I seem to remember the one morning where I had just finished washing the kitchen floor from a puppy accident, while attempting to do math with two of the children, when another one ran up behind me and with a kiss on the back of my head said something about the bathroom. That something I found out about an hour later when the 5 year old decided that flushing the clogged toilet over and over would fix it, and then his brother helped him by using the entire linen closet to sop up the water. Don’t you just love doing laundry?
Or there was that time that the teenager dropped an advil tablet on the floor and the puppy decided to eat it right up. Bet you didn’t know that it’s toxic to dogs, huh? I kind of thought that the hydrogen peroxide that I had to turkey baster down her throat to make her throw up was, too, but apparently it saved her very expensive purebred little life. Of course this happens when I’m supposed to be out the door in 15 minutes. (Apparently, having a dog again is good for the family. I’ll have to get back to you on that one.)

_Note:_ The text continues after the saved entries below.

(* ===== verification/Scheduler.v ===== *)
(** * Scheduler: firing rules on time

    Model of src/eventbridge/scheduler.go: one tick of the scheduler over the rules of every
    bus, with the clocks and the parsed expressions it keeps between ticks.  Instants are
    nanoseconds. *)

From S2P Require Import Prelude Bytes Ident Clock GoText Bolt Tx Star Pattern Cron Events EventApi.

(** When each rule fired last, and the expressions already parsed. *)
Record clocks := mkClocks { lastFired : gmap string Z; compiled_crons : gmap string Expression }.

(** When a schedule fires next after [last]; [None] for never. *)
Definition nextFire (schedule : string) (last : Z) (compiled : gmap string Expression) : outcome (option Z * gmap string Expression) :=
  match parseRate schedule with
  | Some interval => mret (Some (last + interval), compiled)
  | None =>
      match compiled !! schedule with
      | Some e => mret (Next e last, compiled)
      | None =>
          match Cron.Parse schedule with
          | Ret (Ok e) => mret (Next e last, <[schedule := e]> compiled)
          | Ret (Err _) => mret (None, compiled)
          | Panic => Panic
          | OutOfFuel => OutOfFuel
          end
      end
  end.

(** A tick so far: the clocks, the rules seen alive, how many, and the rules fired. *)
Record tick_state := mkTick { tk_clocks : clocks; tk_live : gset string; tk_armed : Z; tk_fired : list rule }.

Section scheduler.
Context `{B : Bolt} `{GT : GoText} `{JT : JsonText} `{ET : EventText} (ident : Identity).

#[local] Abbreviation server := (server (H := B) (H0 := GT)).

(** One rule of a bus: the first sight of it starts its clock. *)
Definition visit_schedule (now : Z) (bus : string) (t : tick_state) (r : rule) : outcome tick_state :=
  if negb (String.eqb (ru_State r) "ENABLED") || String.eqb (ru_Schedule r) "" then mret t
  else
    let key := ruleKey bus (ru_Name r) in
    let live := {[key]} ∪ tk_live t in
    let c := tk_clocks t in
    match lastFired c !! key with
    | None => mret (mkTick (mkClocks (<[key := now]> (lastFired c)) (compiled_crons c)) live (tk_armed t + 1) (tk_fired t))
    | Some last =>
        n ← nextFire (ru_Schedule r) last (compiled_crons c);
        let '(next, compiled) := n in
        if match next with Some next => now <? next | None => true end then
          mret (mkTick (mkClocks (lastFired c) compiled) live (tk_armed t + 1) (tk_fired t))
        else
          mret (mkTick (mkClocks (<[key := now]> (lastFired c)) compiled) live (tk_armed t + 1) (tk_fired t ++ [r]))
    end.

Fixpoint visit_rules (now : Z) (bus : string) (t : tick_state) (rules : list rule) : outcome tick_state :=
  match rules with
  | [] => mret t
  | r :: rules => t ← visit_schedule now bus t r; visit_rules now bus t rules
  end.

Fixpoint visit_buses (now : Z) (db : EventDB) (t : tick_state) (buses : list bus) : outcome tick_state :=
  match buses with
  | [] => mret t
  | b :: buses => t ← visit_rules now (bu_Name b) t (Rules (bu_Name b) "" db); visit_buses now db t buses
  end.

(** The clocks of the rules that are no longer scheduled go. *)
Definition fireDueSchedules (now : Z) (s : server) (c : clocks) : outcome tick_state :=
  t ← visit_buses now (sv_db s) (mkTick c ∅ 0 []) (ListBuses (sv_db s));
  mret (mkTick (mkClocks (filter (fun e => e.1 ∈ tk_live t) (lastFired (tk_clocks t))) (compiled_crons (tk_clocks t)))
    (tk_live t) (tk_armed t) (tk_fired t)).

(** Ticks one after the other, and the rules each of them fired. *)
Fixpoint run_ticks (c : clocks) (ticks : list (Z * server)) : outcome (list (list rule) * clocks) :=
  match ticks with
  | [] => mret ([], c)
  | (now, s) :: ticks =>
      t ← fireDueSchedules now s c;
      rest ← run_ticks (tk_clocks t) ticks;
      mret (tk_fired t :: rest.1, rest.2)
  end.

(** What a rule that fires delivers. *)
Definition scheduled_fields (now : Z) (id : string) (r : rule) : gmap string json :=
  <["version" := JStr "0"]> (<["id" := JStr id]> (<["detail-type" := JStr "Scheduled Event"]>
  (<["source" := JStr "aws.events"]> (<["account" := JStr (account_of (id_Account ident))]>
  (<["time" := JStr (iso8601 now)]> (<["region" := JStr (region_of (id_Region ident))]>
  {[ "resources" := JArr [JStr (ARN ident "events" ("rule/" +:+ ru_Name r))] ]})))))).
Definition fireScheduled (now : Z) (id : string) (r : rule) : list delivery :=
  omap (dispatch ident r (event_text (scheduled_fields now id r) "{}")) (ru_Targets r).

(** The period of the ticker: a second while rules are scheduled, [idleScan] while none is. *)
Definition idleScan : Z := 5 * second.
Definition next_slow (armed : Z) (slow : bool) : bool :=
  if (armed =? 0) && negb slow then true else if (0 <? armed) && slow then false else slow.
Definition period (slow : bool) : Z := if slow then idleScan else second.
End scheduler.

Add on everyone waking up overtired from the weekends, to bad attitudes, to the laundry still sitting in the washing machine from like…last Thursday, to it being my hubby’s longest day so reinforcements were not coming, it was not a recipe for success. And success was the goal for this certain letter type, list addict, task orientated girl.
My calendar is organized.
My school planner is planned.
My to do list is freshly updated.
And it was becoming more important than the people I was doing it all for. I was putting my list and my need to accomplish it all before the relationships in my life. My reactions to normal life stuff was showing it. And this was not who I wanted to be…definitely not what I wanted for this school year.
A friend introduced me to this book, Teaching From Rest, and there are some amazing nuggets in there….the things YOU KNOW, but FORGOT THAT YOU KNOW. Like…

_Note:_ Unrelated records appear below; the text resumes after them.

Lemma cron_run ticks c last prev :
  crons_ok (compiled_crons c) -> lastFired c !! ruleKey DefaultBus name = Some last -> last <= prev -> ~ occurs e last prev ->
  Forall (fun t => events_ok (sv_db t.2) /\ on_schedule expr name t.2 /\ year_of (minute_of t.1 / 1440) <= 2200) ticks ->
  StronglySorted Z.le (prev :: ticks.*1) ->
  exists fired c', run_ticks c ticks = mret (fired, c') /\
    Forall2 (fun rs ab => fires_rule name rs <-> occurs e ab.1 ab.2) fired (zip (prev :: ticks.*1) ticks.*1).
Proof.
  intros Hm Hl Hle Hno Hticks Hsorted. revert c last prev Hm Hl Hle Hno Hsorted.
  induction Hticks as [|[now s] ticks (Hok & Hon & Hy) _ IH]; intros c last prev Hm Hl Hle Hno Hsorted; [exists [], c; by split|].
  cbn [fst snd] in *. rewrite fmap_cons in *. cbn [fst] in *. apply StronglySorted_inv in Hsorted as [Hsorted Hprev]. apply Forall_inv in Hprev.
  destruct (tick_spec now s c Hok Hm) as (t & Et & Ht). destruct (rule_ticked now s c t Hok Ht Hon) as (r & Ek & Es & Ec & Hf).
  rewrite Ek, Hl in *. unfold clock_of in Ec. rewrite Ek in Ec. cbn [run_ticks]. rewrite Et. cbn [mbind outcome_mbind outcome_bind mret outcome_ret].
  assert (occurs e last now <-> occurs e prev now) as Hocc.
  { split; intros (m & Hfm & Ha & Hb); exists m; (split; [done|]); [|lia]. split; [|done].
    destruct (Z.lt_ge_cases prev (instant m)); [done|]. exfalso. apply Hno. by exists m. }
  unfold new_clock in Ec. rewrite Es in Ec. pose proof (due_occurs last now Hy) as Hdue.
  assert (exists last', lastFired (tk_clocks t) !! ruleKey DefaultBus name = Some last' /\ last' <= now /\ ~ occurs e last' now) as (last' & Hl' & Hle' & Hno').
  { destruct (due expr last now) eqn:Ed; rewrite Ec; eexists; (split; [reflexivity|]).
    - split; [lia|]. intros (m & _ & Hm'). lia.
    - split; [lia|]. intros Ho%Hdue. discriminate. }
  destruct (IH (tk_clocks t) last' now (ti_crons _ _ _ _ Ht) Hl' Hle' Hno' Hsorted) as (fired & c' & E & HF). rewrite E.
  exists (tk_fired t :: fired), c'. split; [done|]. cbn [zip zip_with]. constructor; [|exact HF]. cbn [fst snd]. by rewrite Hf, Hdue, Hocc.
Qed.
End cron.

(** C20: A cron rule fires at the first tick after each occurrence of its expression, and at no
    other.  Over any ticks in the order of time, with the state of the service as the
    handlers left it at each, a rule that is there and enabled with the expression
    throughout is armed by the first tick and does not fire at it; at each later tick it
    fires exactly if a minute of the expression lies after the tick before and not after
    this one. *)
Theorem cron_rule_fires expr name e now s ticks c :
  parseRate expr = None -> Cron.Parse expr = Ret (Ok e) ->
  crons_ok (compiled_crons c) -> lastFired c !! ruleKey DefaultBus name = None ->
  Forall (fun t => reached ident t.2 /\ on_schedule expr name t.2 /\ year_of (minute_of t.1 / 1440) <= 2200) ((now, s) :: ticks) ->
  StronglySorted Z.le (now :: ticks.*1) ->
  exists first fired c', run_ticks c ((now, s) :: ticks) = Ret (Ok (first :: fired, c')) /\ ~ fires_rule name first /\
    Forall2 (fun rs ab => fires_rule name rs <-> occurs e ab.1 ab.2) fired (zip (now :: ticks.*1) ticks.*1).
Proof.
  intros Hrate Hparse Hm Hl Hticks Hsorted. apply Forall_cons in Hticks as ((Hs & Hon & Hy) & Hticks). apply reached_ok in Hs as [Hok _].
  cbn [fst snd] in *. destruct (tick_spec now s c Hok Hm) as (t & Et & Ht).
  destruct (rule_ticked expr name e Hrate Hparse now s c t Hok Ht Hon) as (r & Ek & Es & Ec & Hf). rewrite Ek, Hl in *.
  unfold clock_of in Ec. rewrite Ek in Ec. cbn [new_clock] in Ec.
  destruct (cron_run expr name e Hrate Hparse ticks (tk_clocks t) now now (ti_crons _ _ _ _ Ht) Ec) as (fired & c' & E & HF); [lia| | |done|].
  { intros (m & _ & Hm'). lia. }
  { eapply Forall_impl; [exact Hticks|]. intros [t0 s0] (Hr%reached_ok & H1 & H2). split; [apply Hr|done]. }
  exists (tk_fired t), fired, c'. cbn [run_ticks]. rewrite Et. cbn [mbind outcome_mbind outcome_bind mret outcome_ret]. rewrite E. split; [done|]. split; [|exact HF]. by intros []%Hf.
Qed.
End ticks.

(** ** Every day at noon *)

#[local] Existing Instance shop_json.
#[local] Existing Instance shop_text.

Definition noon_rule : gmap string json := {[ "Name" := JStr "noon"; "ScheduleExpression" := JStr "cron(0 12 * * ? *)" ]}.
Definition noon_state : server := estep shop_ident 0 (EPutRule noon_rule) empty_server.
Definition at_noon : Expression :=
  match Cron.Parse "cron(0 12 * * ? *)" with Ret (Ok e) => e | _ => mkExpression ∅ ∅ ∅ ∅ false false ∅ false [] false ∅ 0 [] end.

(** Ticks of one day, at eleven, some milliseconds past twelve, and a second later. *)
Definition day_ticks : list Z := [11 * 3600 * second; 12 * 3600 * second + 4000000; (12 * 3600 + 1) * second + 4000000].

Lemma noon_reached : reached shop_ident noon_state.
Proof. apply (reached_step shop_ident 0 (EPutRule noon_rule)); [apply reached_start|exact I|vm_compute; reflexivity]. Qed.

Lemma cron_rule_fires_witness : exists first f1 f2 c',
  run_ticks (mkClocks ∅ ∅) ((fun now => (now, noon_state)) <$> day_ticks) = Ret (Ok ([first; f1; f2], c')) /\
  ~ fires_rule "noon" first /\ fires_rule "noon" f1.
Proof.
  destruct (cron_rule_fires shop_ident "cron(0 12 * * ? *)" "noon" at_noon (11 * 3600 * second) noon_state
    ((fun now => (now, noon_state)) <$> tail day_ticks) (mkClocks ∅ ∅)) as (first & fired & c' & E & Hfirst & Hf).
  - vm_compute. reflexivity.
  - vm_compute. reflexivity.
  - intros s e Hs. cbn in Hs. rewrite lookup_empty in Hs. discriminate.
  - apply lookup_empty.
  - assert (forall now, year_of (minute_of now / 1440) <= 2200 -> reached shop_ident noon_state /\ on_schedule "cron(0 12 * * ? *)" "noon" noon_state /\
      year_of (minute_of now / 1440) <= 2200) as Hnow.
    { intros now Hy. split; [exact noon_reached|]. split; [|exact Hy]. exists (rule_of noon_rule). split; [vm_compute; reflexivity|]. split; vm_compute; reflexivity. }
    repeat (constructor; [apply Hnow; vm_compute; discriminate|]). constructor.
  - repeat constructor; vm_compute; discriminate.
  - apply Forall2_cons_inv_r in Hf as (f1 & rest & H1 & Hf & ->). apply Forall2_cons_inv_r in Hf as (f2 & rest' & _ & Hf & ->).
    apply Forall2_nil_inv_r in Hf as ->. exists first, f1, f2, c'. split; [exact E|]. split; [exact Hfirst|]. apply H1. clear.
    exists (unix_epoch + 720). split; [vm_compute; reflexivity|]. split; [vm_compute; reflexivity|vm_compute; discriminate].
Defined.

Surrender my idea of an ideal day…
…or relationship, situation, experience…..
and give it to the Lord, trusting Him with the outcome
The being and becoming needs to come before the doing and checking off…

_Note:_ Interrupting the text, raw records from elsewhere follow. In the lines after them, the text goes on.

(* ===== verification/Chunk.v ===== *)
(** * Chunk: the aws-chunked content encoding (src/internal/awschunk)

    The streaming reader of uploads: chunk headers, payload, terminators and trailers, over
    a byte stream that is its bytes and the error it ends with.  [frame] is the grammar the
    reader means to accept: that of the encoding, and of bodies that stop before the blank
    line that ends their trailers, in the midst of a line even; [Read_exact] says the reader accepts it and
    nothing else, however the caller sizes its buffers. *)

From S2P Require Import Prelude Bytes.

(** ** Headers of net/http *)

(** The bytes of a header name: the token characters of RFC 7230. *)
Definition token_char (c : ascii) : bool :=
  let b := byte_of c in
  ((48 <=? b) && (b <=? 57)) || ((65 <=? b) && (b <=? 90)) || ((97 <=? b) && (b <=? 122))
  || has_char c "!#$%&'*+-.^_`|~".

(** [textproto.CanonicalMIMEHeaderKey]: a capital after each dash, unless a byte of the
    name is none a header may have. *)
Fixpoint canonical_from (up : bool) (s : string) : string :=
  match s with
  | "" => ""
  | String c s' =>
      String (if up then upper_byte c else lower_byte c) (canonical_from (Ascii.eqb c "-") s')
  end.
Fixpoint all_chars (f : ascii -> bool) (s : string) : bool :=
  match s with "" => true | String c s' => f c && all_chars f s' end.
Definition canonical_key (s : string) : string :=
  if all_chars token_char s then canonical_from true s else s.

(** [http.Header], its [Add] and its [Get]. *)
Definition header := gmap string (list string).
Definition header_add (name value : string) (h : header) : header :=
  <[canonical_key name := default [] (h !! canonical_key name) ++ [value]]> h.
Definition header_get (h : header) (name : string) : string :=
  match default [] (h !! canonical_key name) with v :: _ => v | [] => "" end.
Definition header_set (name value : string) (h : header) : header := <[canonical_key name := [value]]> h.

…being in the moment, undistracted and focused on the people in my life
Do less to do it well
…simplify, simplify, simplify so that what I do choose to do can be done with excellence
Whose “well done” am I working for?
…work, serve for the praise of God, not man
It’s not about being “successful”…God is looking for our faithfulness
…to keep going, keep at it, persevere through it all
Every task, each assignment is an offering of love to God
…no matter how small or insignificant it seems
And most importantly, put relationships before anything else. This one. I mean, this is why I decided to homeschool in the first place…my children’s hearts.
So, I decided to quit. I quit Mondays.
Practically speaking, I redid the planners to make Monday an easier day, I emptied the calendar of any Monday appointments, I got up earlier and I let go of my start time a whole half hour. Listen, small steps, my friend. 🙂 And peace reigned in my home. No, everything did not go perfectly. The computer crashed, I got sick, the puppy…well, let’s just leave that unsaid. This is all just… life. I still have my lists, my planner, and my beloved calendar, but I put them back where they belong. I saw an immediate difference in my children and remembered the amazing gift I have in being able to stay home and school them.
My thing is the homeschooling, but I think those little reminders apply to anything we start putting in the “doing and checking off” list as being more important than the “being and becoming.” I know I’ll need to be reminded of this very often…at least every Sunday night.